### Required action
Line filter on the word "marked": copy each matching line from the entries.

### Task data

(** C3 (as the code has it).  For an alignment [a >= 1] the padded size
    fails with [InvalidAlignment] exactly when [a] is not a power of two.
    For a chunk [i] with such an alignment the error is raised by
    [getOffsetBeforeChunk j] for every longer prefix [j > i], and by
    [getChunkOffset i] when the chunk is not marked as reused. *)
Theorem invalid_alignment_raised (cs : list Chunk) (i : nat) (c : Chunk) :
  nth_error cs i = Some c ->
  1 <= alignment c <= Int32.max_signed ->
  (forall size,
     getSizePaddedToAlignment size (alignment c) = Raise InvalidAlignment <->
     isPowerOfTwo (alignment c) = false) /\
  (isPowerOfTwo (alignment c) = false ->
   (forall j, (i < j <= length cs)%nat ->
      getOffsetBeforeChunk (planner cs) (Z.of_nat j) = Raise InvalidAlignment) /\
   (reuseFirstChunk c = false ->
    forall fuel,
      getChunkOffset (S fuel) (planner cs) (Z.of_nat i) =
        Some (Raise InvalidAlignment))).
Proof.
  intros Hnth Hrange. split.
  - intros size. rewrite getSizePaddedToAlignment_check by assumption.
    destruct (isPowerOfTwo (alignment c)); split; intros Heq;
      try reflexivity; discriminate.
  - intros Hbad. split.
    + intros j [Hij Hj]. rewrite getOffsetBeforeChunk_planner by assumption.
      apply (offsetFold_invalid _ _ c); try assumption.
      apply (nth_error_In _ i). rewrite nth_error_firstn.
      apply Nat.ltb_lt in Hij. now rewrite Hij.
    + intros Hr fuel. rewrite (getChunkOffset_not_reused cs i c fuel Hnth Hr).
      destruct (offsetFold_cases (firstn i cs) 0) as [[b Hb] | Hb]; rewrite Hb;
        cbn [bind]; [| reflexivity].
      now rewrite getSizePaddedToAlignment_invalid.
Qed.

Lemma invalid_alignment_raised_witness :
  (forall size,
     getSizePaddedToAlignment size 3 = Raise InvalidAlignment <->
     isPowerOfTwo 3 = false) /\
  (isPowerOfTwo 3 = false ->
   (forall j, (0 < j <= 1)%nat ->
      getOffsetBeforeChunk (planner [mkChunk 10 3 false]) (Z.of_nat j) =
        Raise InvalidAlignment) /\
   (false = false ->
    forall fuel,
      getChunkOffset (S fuel) (planner [mkChunk 10 3 false]) 0 =
        Some (Raise InvalidAlignment))).
Proof.
  apply (invalid_alignment_raised [mkChunk 10 3 false] 0 (mkChunk 10 3 false)).
  - reflexivity.
  - cbn. unfold Int32.max_signed. lia.
Defined.

(** C3 (as stated) fails: a chunk marked as reused is given the offset of
    chunk 0 although its alignment, 3, is not a power of two. *)
Lemma reused_chunk_alignment_unchecked :
  isPowerOfTwo 3 = false /\
  nth_error reusedOddAlignment 1 = Some (mkChunk 10 3 true) /\
  getChunkOffset 2 (planner reusedOddAlignment) 1 = Some (Ok 0).
Proof. repeat split; reflexivity. Qed.

(** C4 (as the code has it).  The planner does not check the index: for
    an index outside [[0, n)] the first statement of [getChunkOffset] reads
    [mFirstChunkReuse] out of its bounds, which has no defined behaviour.
    No error is raised. *)
Theorem chunk_index_outside_undefined (cs : list Chunk) (ii : Z) (fuel : nat) :
  ii < 0 \/ Z.of_nat (length cs) <= ii ->
  getChunkOffset (S fuel) (planner cs) ii = Some Undefined.
Proof.
  intros Hout. cbn [getChunkOffset]. rewrite vec_get_outside; [reflexivity |].
  cbn [planner mFirstChunkReuse]. now rewrite length_map.
Qed.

### Response area
    [getChunkOffset i] when the chunk is not marked as reused. *)
(** C3 (as stated) fails: a chunk marked as reused is given the offset of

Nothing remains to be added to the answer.